November 30th, 2010, Promulgated by Mike

Fr. Raymond de Souza drew a connection last week between Pope Benedict’s comments at the recent consistory and a passage in Light of the World.

At the recent consistory of cardinals, Pope Benedict XVI spoke to his red-robed brethren about the “logic of the Cross” which should animate their leadership in the Church…

It is to be reminded that the Church is divine in her Master and very human in His servants. The logic of the Cross was difficult for the first apostles to hear directly from the Lord Jesus, and it remains a call to purification and conversion for their successors today.

In that context, the appearance of Pope Benedict’s book-length interview, Light of the World, this week was timely.

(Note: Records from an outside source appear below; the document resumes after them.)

(** * Sections through a space-time volume

    A shallow embedding of [deltametrics/section.py]: the section variables
    ([BaseSectionVariable], [DataSectionVariable],
    [StratigraphySectionVariable]) and the sections ([BaseSection],
    [PathSection], [StrikeSection], [DipSection], [RadialSection]).

    Python exceptions are outcomes of an error monad, [numpy] arrays are
    lists (one list per axis), and the arithmetic of array elements is an
    interface [Float64] with two instances: the real numbers, over which the
    numeric properties are proved, and the binary64 numbers of the kernel,
    on which the definitions run.  Index arrays hold whole numbers of an
    integer dtype, whose arithmetic wraps around.  The rendering method
    [show] is the list of the calls it makes on the drawing surface. *)

From Stdlib Require Import String ZArith Bool List Lia.
From Stdlib Require Import Reals Lra.
From Stdlib Require PrimFloat Uint63.
Import ListNotations.

Set Implicit Arguments.

(** ** Exceptions and outcomes *)

Inductive value_error : Type :=
| ExpectedSingleArgument        (* 'Expected single argument to %s instantiation.' *)
| BadStyleArgument (style : string)   (* 'Bad "style" argument: %s' *)
| ZeroSizeReduction             (* numpy: min or max of an array without elements *)
| OperandsNotBroadcast          (* numpy: operands could not be broadcast together *)
| ConcatenateDimensions         (* numpy: concatenate, dimensions do not match *)
| SparseDimensions.             (* scipy: coordinate arrays empty or of unequal length *)

Inductive attribute_error : Type :=
| NoPreservationInformation     (* 'No preservation information.' *)
| NoSpacetimeInformation        (* 'No "spacetime" or "preserved" information available.' *)
| NoCubeConnected               (* 'No cube connected. Are you sure you ran `.connect()`?' *)
| NoSuchAttribute (name : string).  (* Python: the object has no attribute [name] *)

Inductive type_error : Type :=
| ExpectedCubeSubclass          (* 'Expected type is subclass of ..., but received was ...' *)
| UnknownCubeType               (* 'Unknown Cube type encountered: %s' *)
| NoneNotSubscriptable          (* Python: 'NoneType' object is not subscriptable *)
| BadOperandInvert              (* Python: bad operand type for unary ~: 'NoneType' *)
| AbstractClass.                (* Python: Can't instantiate abstract class ... *)

Inductive exception : Type :=
| ValueError (why : value_error)
| AttributeError (why : attribute_error)
| TypeError (why : type_error)
| IndexError
| KeyError (key : string)
| MaskError
| NotImplementedError.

“The bureaucracy is spent and tired,” Benedict says about the institutions of governance, especially in the older Christian countries. “It is sad that there are what you might call professional Catholics who make a living on their Catholicism, but in whom the spring of faith flows only faintly, in a few scattered drops.”

It is easy enough to point to the managerial bishop or the administrative pastor and lament the lack of fervour for the faith and the absence of evangelical criteria in decision-making. But could not the same be said of any diocesan office in Canada, the staff room of any Catholic school, the executive officers of any Catholic social welfare agency or the bureaucrats that administer the vast panoply of Catholic organizations? Is it not the case that so many regard their position as membership in a club or as an officer of an enterprise, but not primarily as disciples or missionaries? The great sadness of which the Holy Father speaks is that over several generations now so many lay Catholics — “professional Catholics” — are marked by a deep adopted clericalism themselves, comporting themselves as members of a privileged caste.

While Fr. De Souza was focusing on clericalism in his native Canada, John-Henry Westen took the connection one step further (my emphasis).

Wow. It reminds me of a quote a friend on the inside once told me while reflecting on the fact that many vibrant, young, and faithful Catholics who would love to offer their all to the Church are left to find work in the secular world. “Why are all the professional jobs in the Church held by dissidents?”

To be sure there are signs of hope. Many dioceses in North America have begun to employ fervent and authentic Catholics. However the old guard remains firmly entrenched in many many places.

And one of those “many many places” is the Diocese of Rochester.